Search code examples
pythonurihtml-parsingrdfontology

How to read URIs from RDFLib using Python?


I have several thousands URIRef ontology values that I'm trying to get a string representation of:

[rdflib.term.URIRef('http://purl.obolibrary.org/obo/RO_0002219'),
 rdflib.term.URIRef('http://purl.obolibrary.org/obo/RO_0002551'),
rdflib.term.URIRef('http://purl.obolibrary.org/obo/uberon/core#indirectly_supplies')]

I could go to each one's link individually (eg http://purl.obolibrary.org/obo/RO_0002219) and get it (e.g surrounded by), but how can I do it with Python? There are 2 ways that I see how to do it but I couldn't figure out either. One way would be simply to use RDFLib library, but I didn't find a function that translates the link. Another way would be to parse the HTML link to get the red value (I think that's corresponds to the translation).

Note that some of them don't have anything attached to them (eg http://purl.obolibrary.org/obo/uberon/core#indirectly_supplies is 404: Not Found)


Solution

  • Since those URIs support RDF content negotiation you can just get the rdf and load it into a graph, shown below. Once you have the graph, you can query the properties that you want out of it with SPARQL. In the example below, I fetch the label of each of your subjects. I also removed one of the URIs that you provided since it 404's.

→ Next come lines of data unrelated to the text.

(** [__init__] up to the call of [compute_gradients]. *)
Definition init_geometry (depart arrive : Orbit.t) (lam1 rf : float)
  : result geometry :=
  let cE0 := Orbit.cos_E depart in
  let cE1 := Orbit.cos_E arrive in
  let E0 := arccos cE0 in
  let E1 := arccos cE1 in
  let sE0 := sin E0 in
  let sE1 := sin E1 in
  let e := Orbit.e arrive in
  if Orbit.a arrive <=? 0 then
    Raise (ValueError "expected elliptical trajectory")
  else
    let tof := sqrt (Orbit.a arrive ** 3 / Orbit.mu arrive)
               * ((E1 - e * sE1) - (E0 - e * sE0)) in
    let cnu0 := Orbit.cos_nu depart in
    let cnu1 := Orbit.cos_nu arrive in
    let nu0 := arccos cnu0 in
    let nu1 := arccos cnu1 in
    let sg1 := Np.clip (sg1_raw arrive lam1) (-1.0) 1.0 in
    let gam1 := arcsin sg1 in
    let gam0 := nu1 - nu0 - gam1 - OMEGA * tof in
    let v1 := Orbit.v arrive in
    let v2 := sqrt (v1 ** 2 + V ** 2
                    - 2.0 * v1 * V * cos (Orbit.phi arrive - gam1)) in
    let phi1 := Orbit.phi arrive in
    let seps2 := Np.clip (seps2_raw arrive lam1 gam1 v2) (-1.0) 1.0 in
    let eps2 := arcsin seps2 in
    let tan_lam1_pm_phi2 :=
      (- v1) * sin (phi1 - gam1) / (V - v1 * cos (phi1 - gam1)) in
    let phi2 := arctan tan_lam1_pm_phi2 - lam1 in
    let r := r_soi in
    let v := v2 in
    let Q := r * v ** 2 / mu in
    let Q2 := Q in
    let ef := sqrt (1.0 + Q2 * (Q2 - 2.0) * cos phi2 ** 2) in
    let af := r / (2.0 - Q2) in
    Ok {| depart := depart;
          arrive := arrive;
          lam1 := lam1;
          rf := rf;
          r := r;
          v := v;
          phi := phi2;
          eps := eps2;
          Q := Q;
          vf := sqrt (mu / rf);
          gam0 := gam0;
          E0 := E0;
          nu0 := nu0;
          t0 := 0.0;
          gam1 := gam1;
          E1 := E1;
          nu1 := nu1;
          t1 := tof;
          ef := ef;
          af := af;
          rpl := af * (1.0 - ef);
          vpl := sqrt ((mu * (1.0 + ef)) / (af * (1.0 - ef))) |}.

(** [compute_gradients]: the sensitivities of every intermediate quantity
    to the design vector [(lam1, v0)], then the quantities of the
    sequential gradient-restoration algorithm. *)
Definition compute_gradients (orbit : geometry) : gradients :=
  let v0 := Orbit.v (depart orbit) in
  let v1 := Orbit.v (arrive orbit) in
  let v2 := v orbit in
  let vM := V in
  let Q2 := Q orbit in
  let phi1 := Orbit.phi (arrive orbit) in
  let gam1 := gam1 orbit in
  let phi2 := phi orbit in
  let cphi2 := cos phi2 in
  let sphi2 := sin phi2 in
  let sphi1 := sin phi1 in
  let tphi1 := tan phi1 in
  let cgam1 := cos gam1 in
  let cpmg1 := cos (phi1 - gam1) in
  let spmg1 := sin (phi1 - gam1) in
  let ef := ef orbit in
  let af := af orbit in
  let lam1 := lam1 orbit in
  (* Eq. 57--61 *)
  let dv1_dv0 := v0 / v1 in
  let dphi1_dv0 := (v0 / v1 - v1 / v0) / (v1 * tphi1) in
  let dv2_dv0 := ((v1 - vM * cpmg1) / v2) * dv1_dv0
                 + ((v1 * vM * spmg1) / v2) * dphi1_dv0 in
  let dphi2_dv1 := (- vM) * spmg1 / v2 ** 2 in
  let dphi2_dphi1 := (v1 ** 2 - v1 * vM * cpmg1) / v2 ** 2 in
  let dphi2_dv0 := dphi2_dv1 * dv1_dv0 + dphi2_dphi1 * dphi1_dv0 in
  (* Eq. 63--65 *)
  let def_dv2 := 2 * Q2 * (Q2 - 1.0) * cphi2 ** 2 / (ef * v2) in
  let def_dphi2 := (- Q2) * (Q2 - 2.0) * cphi2 * sphi2 / ef in
  let def_dv0 := def_dv2 * dv2_dv0 + def_dphi2 * dphi2_dv0 in
  let daf_dv0 := (2 * af ** 2 * v2 * dv2_dv0) / mu in
  let drpl_daf := 1.0 - ef in
  let drpl_def := af in
  let drpl_dv0 := drpl_daf * daf_dv0 - drpl_def * def_dv0 in
  (* shorthand for the SGRA part *)
  let mu_dep := Orbit.mu (depart orbit) in
  let mu_moon := mu in
  let r0 := Orbit.r (depart orbit) in
  let r1 := Orbit.r (arrive orbit) in
  let r2 := r orbit in
  let slam1 := sin lam1 in
  let clam1 := cos lam1 in
  let h := Orbit.h (arrive orbit) in
  let deltav1 := abs (v0 - sqrt (mu_dep / r0)) in
  let deltav2 := vpl orbit - vf orbit in
  (* Eq. 66--68 *)
  let dv1_dlam1 := (- mu_dep) * D * r2 * slam1 / (v1 * r1 ** 3) in
  let dphi1_dlam1 :=
    h * D * r2 * slam1 / (v1 * r1 ** 3 * sphi1)
    - h * D * r2 * mu_dep * slam1 / (v1 ** 3 * r1 ** 4 * sphi1) in
  let dgam1_dlam1 :=
    r2 * clam1 / (r1 * cgam1)
    - D * (r2 * slam1) ** 2 / (r1 ** 3 * cgam1) in
  (* Eq. 69, 71, 73 *)
  let dv2_dlam1 := ((v1 - vM * cpmg1) * dv1_dlam1
                    + (v1 * vM * spmg1) * dphi1_dlam1
                    - (v1 * vM * spmg1) * dgam1_dlam1) / v2 in
  let dphi2_dgam1 := (vM * v1 * cpmg1 - v1 ** 2) / v2 ** 2 in
  let dphi2_dlam1 := dphi2_dphi1 * dphi1_dlam1 + dphi2_dgam1 * dgam1_dlam1
                     + dphi2_dv1 * dv1_dlam1 - 1.0 in
  (* Eq. 74--80 *)
  let dQ2_dlam1 := 2 * r2 * v2 * dv2_dlam1 / mu_moon in
  let daf_dQ2 := af / (2.0 - Q2) in
  let def_dQ2 := (Q2 - 1.0) * cphi2 ** 2 / ef in
  let daf_dlam1 := daf_dQ2 * dQ2_dlam1 in
  let def_dlam1 := def_dQ2 * dQ2_dlam1 + def_dphi2 * dphi2_dlam1 in
  let drpl_dlam1 := (1.0 - ef) * daf_dlam1 - af * def_dlam1 in
  let dg_drpl := -1.0 in
  let dg_dlam1 := dg_drpl * drpl_dlam1 in
  let dg_dv0 := - drpl_dv0 in
  let ddeltav2_dvpl := 1.0 in
  let dvpl_daf :=
    0.5 * sqrt ((mu_moon * (1.0 + ef)) / (af ** 3 * (1.0 - ef))) in
  let dvpl_def :=
    - sqrt (mu_moon / ((1.0 + ef) * af * (1.0 - ef) ** 3)) in
  let ddeltav2_def := ddeltav2_dvpl * dvpl_def in
  let ddeltav2_daf := ddeltav2_dvpl * dvpl_daf in
  let dvpl_dlam1 := dvpl_daf * daf_dlam1 + dvpl_def * def_dlam1 in
  let ddeltav2_dlam1 := ddeltav2_dvpl * dvpl_dlam1 in
  let df_dlam1 := ddeltav2_dlam1 in
  let ddeltav1_dv0 := 1.0 in
  let dvpl_dv0 := dvpl_def * def_dv0 + dvpl_daf * daf_dv0 in
  let ddeltav2_dv0 := ddeltav2_dvpl * dvpl_dv0 in
  let df_dv0 := ddeltav1_dv0 + ddeltav2_dv0 in
  let f := deltav1 + deltav2 in
  let df_dx := (df_dlam1, df_dv0) in
  let dg_dx := (dg_dlam1, dg_dv0) in
  let g := rf orbit - rpl orbit in
  (* SGRA computations *)
  let dgdx := dg_dx in
  let dfdx := df_dx in
  let P0 := 1.0 / Np.dot2 dgdx dgdx in
  let lam := - (P0 * Np.dot2 dgdx dfdx) in
  let dF_dx := (fst dfdx + fst dgdx * lam, snd dfdx + snd dgdx * lam) in
  let F := f + g * lam in
  let Fx := dF_dx in
  {| dv1_dv0 := dv1_dv0;
     dphi1_dv0 := dphi1_dv0;
     dv2_dv0 := dv2_dv0;
     dphi2_dv1 := dphi2_dv1;
     dphi2_dphi1 := dphi2_dphi1;
     dphi2_dv0 := dphi2_dv0;
     def_dv2 := def_dv2;
     def_dphi2 := def_dphi2;
     def_dv0 := def_dv0;
     daf_dv0 := daf_dv0;
     drpl_daf := drpl_daf;
     drpl_def := drpl_def;
     drpl_dv0 := drpl_dv0;
     x := (lam1, v0);
     deltav1 := deltav1;
     deltav2 := deltav2;
     dv1_dlam1 := dv1_dlam1;
     dphi1_dlam1 := dphi1_dlam1;
     dgam1_dlam1 := dgam1_dlam1;
     dv2_dlam1 := dv2_dlam1;
     dphi2_dgam1 := dphi2_dgam1;
     dphi2_dlam1 := dphi2_dlam1;
     dQ2_dlam1 := dQ2_dlam1;
     daf_dQ2 := daf_dQ2;
     def_dQ2 := def_dQ2;
     daf_dlam1 := daf_dlam1;
     def_dlam1 := def_dlam1;
     drpl_dlam1 := drpl_dlam1;
     dg_drpl := dg_drpl;
     dg_dlam1 := dg_dlam1;
     dg_dv0 := dg_dv0;
     ddeltav2_dvpl := ddeltav2_dvpl;
     dvpl_daf := dvpl_daf;
     dvpl_def := dvpl_def;
     ddeltav2_def := ddeltav2_def;
     ddeltav2_daf := ddeltav2_daf;
     dvpl_dlam1 := dvpl_dlam1;
     ddeltav2_dlam1 := ddeltav2_dlam1;
     df_dlam1 := df_dlam1;
     ddeltav1_dv0 := ddeltav1_dv0;
     dvpl_dv0 := dvpl_dv0;
     ddeltav2_dv0 := ddeltav2_dv0;
     df_dv0 := df_dv0;
     f := f;
     df_dx := df_dx;
     dg_dx := dg_dx;
     g := g;
     lam := lam;
     P := g ** 2;
     dF_dx := dF_dx;
     F := F;
     Q_opt := Np.dot2 Fx Fx |}.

    from rdflib import Graph, URIRef
    
    uris = [URIRef('http://purl.obolibrary.org/obo/RO_0002219'), URIRef('http://purl.obolibrary.org/obo/RO_0002551')]
    
    for uri in uris:
       query = """
       SELECT ?label WHERE {
          <"""+str(uri)+"""> rdfs:label ?label.
       }
       """
       g = Graph()
       g.parse(uri)
       res = g.query(query)
       for result in res:
          print(result)
    

    This gives an output,

    (rdflib.term.Literal('surrounded by', lang='en'),)
    (rdflib.term.Literal('has skeleton'),)